Today, the 49-year-old will set off from Argentina with two other Singaporeans and about 100 others from around the world to raise awareness about climate change in the South Pole.

Joining her on the trip are Ms Jessica Cheam, 34, the managing editor of Eco-Business, a media organisation that reports on sustainable development, and singer-songwriter Inch Chua, 29.

The team making the 13-day trip includes climate change scientists. The annual expedition, which started in 2003, is organised by the 2041 Foundation, based in California.

Its founder is explorer Robert Swan, known widely as the first person to walk to both the North and South poles in the 1980s.

Mr Swan, 61, will lead the expedition, which aims to be carbon-neutral. The foundation is offsetting the carbon footprint with ongoing green initiatives such as tree planting.

The organisation aims to raise awareness and create a new generation of sustainability and environmental leaders who can champion the preservation of Antarctica.

The trip will include workshops on climate change, energy solutions, sustainability and recycling as well as activities such as daily hikes and whale-watching.

Ms Ong, the founder of Hush TeaBar - which employs deaf people and those with mental health issues - hopes to find out how global warming has affected Antarctica and the world.

She hopes to inspire change and plans to share her experience through lunchtime talks at companies.

Ms Ong, who applied for the expedition directly, funded the US$18,000 (S$23,700) trip with her savings. Her outdoor gear is sponsored by The North Face Singapore. Ms Cheam and Ms Chua won a contest held by City Development, in which they had to propose solutions for climate change.

Ms Cheam said: "It is a huge honour to have the once-in-a-lifetime opportunity to visit the most pristine last wilderness on the planet.
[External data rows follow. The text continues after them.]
(* ===== verification/GcRun.v ===== *)
(** * Trial deletion: [gc_decref] and [gc_scan]

    After [gc_decref] a count is the number of references from outside of the heap; after [gc_scan] the counts are back and
    [gc_obj_list] holds the objects that can be reached from outside, [tmp_obj_list] the garbage. *)

From stdpp Require Import gmap relations.
From S2P Require Import Prelude GcHeap GcCount GcMark.
#[local] Open Scope Z_scope.

(** ** Lists *)

#[local] Arguments remove_one : simpl never.

Lemma remove_one_notin p l : p ∉ l -> remove_one p l = l.
Proof.
  induction l as [|q l IH]; intros H; [done|]. unfold remove_one in *. apply not_elem_of_cons in H as [Hne H].
  rewrite filter_cons_True by congruence. by rewrite IH.
Qed.
Lemma remove_one_app p l1 l2 : remove_one p (l1 ++ l2) = remove_one p l1 ++ remove_one p l2.
Proof. apply list.filter_app. Qed.
Lemma elem_of_remove_one p q l : q ∈ remove_one p l <-> q <> p /\ q ∈ l.
Proof. unfold remove_one. by rewrite list_elem_of_filter. Qed.
Lemma remove_one_NoDup p l : NoDup l -> NoDup (remove_one p l).
Proof. apply list.NoDup_filter. Qed.
Lemma remove_one_middle p l1 l2 : NoDup (l1 ++ p :: l2) -> remove_one p (l1 ++ p :: l2) = l1 ++ l2.
Proof.
  intros H. apply list.NoDup_app in H as (H1 & Hd & H2). apply list.NoDup_cons in H2 as [Hp H2].
  rewrite remove_one_app. unfold remove_one at 2. rewrite filter_cons_False by (intros Hn; by apply Hn).
  fold (remove_one p l2). rewrite !remove_one_notin; [done|done|]. intros Hin. apply (Hd p Hin). constructor.
Qed.

Lemma list_del_eq p rt : var_ref_lists rt = ∅ -> p ∈ gc_obj_list rt ++ gc_zero_ref_count_list rt ++ tmp_obj_list rt ->
  list_del p rt = Ret (set_lists (remove_one p (gc_obj_list rt)) (remove_one p (gc_zero_ref_count_list rt))
                         (remove_one p (tmp_obj_list rt)) rt).
Proof.
  intros Hf Hp. unfold list_del. rewrite !elem_of_app in Hp.
  assert (E : bool_decide (p ∈ gc_obj_list rt) || bool_decide (p ∈ gc_zero_ref_count_list rt) ||
              bool_decide (p ∈ tmp_obj_list rt) = true).
  { destruct Hp as [Hp|[Hp|Hp]]; rewrite (bool_decide_true _ Hp); by rewrite ?orb_true_r. }
  rewrite E, Hf. cbn [orb]. rewrite fmap_empty. unfold set_frames, set_lists. cbn. by rewrite Hf.
Qed.

Lemma yields_seq f g rt Q : yields (f rt) (fun rt' => yields (g rt') Q) -> yields ((f ;;; g) rt) Q.
Proof. apply yields_bind. Qed.

(** Where the objects are. *)
Definition places (rt : JSRuntime) : list Z := gc_obj_list rt ++ tmp_obj_list rt ++ gc_zero_ref_count_list rt.
Record located (rt : JSRuntime) : Prop := {
  located_frames : var_ref_lists rt = ∅;
  located_nodup : NoDup (places rt);
  located_dom p : p ∈ places rt <-> is_Some (heap rt !! p) }.

Lemma next_of_app A p l : p ∉ A -> next_of p (A ++ p :: l) = Ret (head l).
Proof.
  induction A as [|q A IH]; intros H; cbn.
  - by rewrite Z.eqb_refl.
  - apply not_elem_of_cons in H as [Hne H]. destruct (Z.eqb_spec p q); [done|]. by apply IH.
Qed.

Lemma get_eq p o rt : heap rt !! p = Some o -> get p rt = Ret o.
Proof. intros E. unfold get. by rewrite E. Qed.
Lemma update_eq p f o rt : heap rt !! p = Some o -> update p f rt = Ret (set_heap (<[p := f o]> (heap rt)) rt).
Proof. intros E. unfold update. by rewrite (get_eq _ _ _ E). Qed.
Lemma decref_eq p o rt : heap rt !! p = Some o ->
  decref p rt = Ret (ref_count o - 1, set_heap (<[p := set_ref_count (ref_count o - 1) o]> (heap rt)) rt).
Proof. intros E. unfold decref. by rewrite (get_eq _ _ _ E). Qed.

Lemma located_update p o rt : located rt -> is_Some (heap rt !! p) -> located (set_heap (<[p := o]> (heap rt)) rt).
Proof.
  intros [H1 H2 H3] Hp. split; [done|done|]. intros q. cbn [heap set_heap].
  assert (E : places (set_heap (<[p:=o]> (heap rt)) rt) = places rt) by done. rewrite E, H3.
  destruct (decide (q = p)) as [->|Hne]; [|by rewrite lookup_insert_ne].
  rewrite lookup_insert_eq. by split.
Qed.

(** ** Reachability *)

Definition edge (D : skeleton) (p q : Z) : Prop := exists d r, D !! p = Some d /\ r ∈ data_refs d /\ target r = q.
Definition reachable (D : skeleton) (E : list ref) (p : Z) : Prop := exists r, r ∈ E /\ rtc (edge D) (target r) p.
(* ===== verification/GcSpec.v ===== *)
(** * Correctness of the collector and of reference counting

    [JS_RunGC_spec]: the objects that survive are exactly those that can be reached from outside of the heap, unchanged, and the
    invariant of the heap holds again.  [JS_FreeValueRT_spec]: giving up one reference preserves the invariant and everything that
    can still be reached.  At the end, the use after free that a captured variable of a suspended generator causes. *)

From stdpp Require Import gmap relations.
From S2P Require Import Prelude GcHeap GcCount GcMark GcRun GcFree.
#[local] Open Scope Z_scope.
#[local] Arguments remove_one : simpl never.

(** ** References by kind *)

Definition ref_class (r : ref) : Z :=
  match r with RObject _ | RBytecode _ => 0 | RShape _ | RVarRef _ => 1 | RContext _ | RAsync _ => 2 end.
Definition data_class (d : gc_data) : Z :=
  match d with
  | GC_OBJ _ _ _ _ _ | GC_BYTECODE _ _ => 3 | GC_CONTEXT _ _ _ => 2 | GC_SHAPE _ | GC_VAR_REF _ _ _ _ | GC_ASYNC _ _ _ _ => 1
  end.

Lemma value_refs_class v r : r ∈ value_refs v -> ref_class r = 0.
Proof. destruct v; cbn; intros H; [| |by apply elem_of_nil in H]; by apply list_elem_of_singleton in H as ->. Qed.
Lemma list_refs_elem {A} (f : A -> list ref) l r : r ∈ list_refs f l -> exists x, x ∈ l /\ r ∈ f x.
Proof. intros H. apply list_elem_of_In, in_flat_map in H as (x & Hx & Hr). exists x. by rewrite !list_elem_of_In. Qed.
Lemma values_class l r : r ∈ list_refs value_refs l -> ref_class r = 0.
Proof. intros H. apply list_refs_elem in H as (v & _ & Hr). by eapply value_refs_class. Qed.
Lemma frame_class s r : r ∈ frame_refs s -> ref_class r = 0.
Proof.
  unfold frame_refs. rewrite !elem_of_app. intros [H|[H|H]]; [by eapply value_refs_class..|].
  destruct (cur_sp_null s); [by apply elem_of_nil in H|]. destruct (arg_buf s); [|by apply elem_of_nil in H].
  by eapply values_class.
Qed.

(** A structure that is not a value is referred to by values and contexts only; a context by values only. *)
Lemma refs_class d r : r ∈ data_refs d -> ref_class r < data_class d.
Proof.
  destruct d as [sh prop u w fm|cpool realm|proto|dt a i v|act fs r0 r1|ms vs sh]; cbn [data_class data_refs].
  - intros _. destruct r; cbn; lia.
  - intros _. destruct r; cbn; lia.
  - destruct proto; cbn; intros H; [|by apply elem_of_nil in H]. apply list_elem_of_singleton in H as ->. cbn. lia.
  - intros H. rewrite (value_refs_class _ _ H). lia.
  - rewrite !elem_of_app. intros [H|[H|H]]; [|rewrite (value_refs_class _ _ H); lia..].
    destruct act; [rewrite (frame_class _ _ H); lia|by apply elem_of_nil in H].
  - rewrite !elem_of_app. intros [H|[H|H]].
    + apply list_refs_elem in H as (m & _ & H). unfold module_refs in H. apply elem_of_app in H as [H|H].
      * apply list_refs_elem in H as ([p|] & _ & H); [|by apply elem_of_nil in H]. apply list_elem_of_singleton in H as ->. cbn. lia.
      * rewrite (values_class _ _ H). lia.
    + rewrite (values_class _ _ H). lia.
    + destruct sh; cbn in H; [|by apply elem_of_nil in H]. apply list_elem_of_singleton in H as ->. cbn. lia.
Qed.
(* ===== verification/Alloc.v ===== *)
(** * The allocator of the engine

    The functions of the engine allocate through [js_malloc], which the embedder supplies and which may refuse any request.  The class [Malloc]
    is what they rely on; its state is explicit. *)

From stdpp Require Import gmap.
From S2P Require Import Prelude.
#[local] Open Scope Z_scope.

(** The allocator: [js_malloc m used n] asks for [n] bytes while the blocks [used] are allocated. *)
Class Malloc := {
  mem : Type;
  js_malloc : mem -> gset Z -> Z -> option Z * mem;
  sizeof_pointer : Z;
  js_malloc_fresh m used n p : (js_malloc m used n).1 = Some p -> p <> 0 /\ p ∉ used }.

(** A concrete allocator: requests above [limit] bytes fail. *)
Definition next_block (used : gset Z) : Z := set_fold Z.max 0 used + 1.
Lemma next_block_fresh used : 0 < next_block used /\ next_block used ∉ used.
Proof.
  unfold next_block. assert (H : 0 <= set_fold Z.max 0 used /\ forall p, p ∈ used -> p <= set_fold Z.max 0 used).
  { apply (set_fold_ind_L (fun b X => 0 <= b /\ forall p, p ∈ X -> p <= b) Z.max 0); [by split|].
    intros x X b Hx [Hb HX]. split; [lia|]. intros p. rewrite elem_of_union, elem_of_singleton. intros [->|Hp]; [lia|].
    specialize (HX p Hp). lia. }
  destruct H as [H0 H]. split; [lia|]. intros Hin. apply H in Hin. lia.
Qed.
#[refine] Definition limited_malloc (limit : Z) : Malloc := {|
  mem := unit;
  js_malloc := fun m used n => (if n <=? limit then Some (next_block used) else None, m);
  sizeof_pointer := 8 |}.
Proof.
  intros m used n p. cbn. destruct (n <=? limit); [|done]. intros [= <-]. pose proof (next_block_fresh used) as [? ?]. split; [lia|done].
Defined.

(** No block of 2^29 bytes is granted. *)
Class MallocBounded `{Malloc} : Prop := malloc_bounded m used n p : (js_malloc m used n).1 = Some p -> n < 2 ^ 29.

(** An allocator within the bound. *)
Definition small_malloc : Malloc := limited_malloc (2 ^ 29 - 1).
Lemma small_malloc_bounded : MallocBounded (H := small_malloc).
Proof. intros m used n p. cbn. destruct (Z.leb_spec n (2 ^ 29 - 1)); [lia|done]. Qed.
Lemma small_pointer : 4 <= @sizeof_pointer small_malloc.
Proof. done. Qed.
It is visibly suffering the effects of climate change, and though it may be too remote a location for most people, what is happening in Antarctica has a very real impact on our lives and societies."

When she returns, Ms Cheam plans to produce a documentary about climate change and also present a photo collection and a short film at a public exhibition.

Ms Chua plans to capture the sounds of Antarctica and experiment with them. She said: "I want to create art with my experience to encourage discussion and contemplation."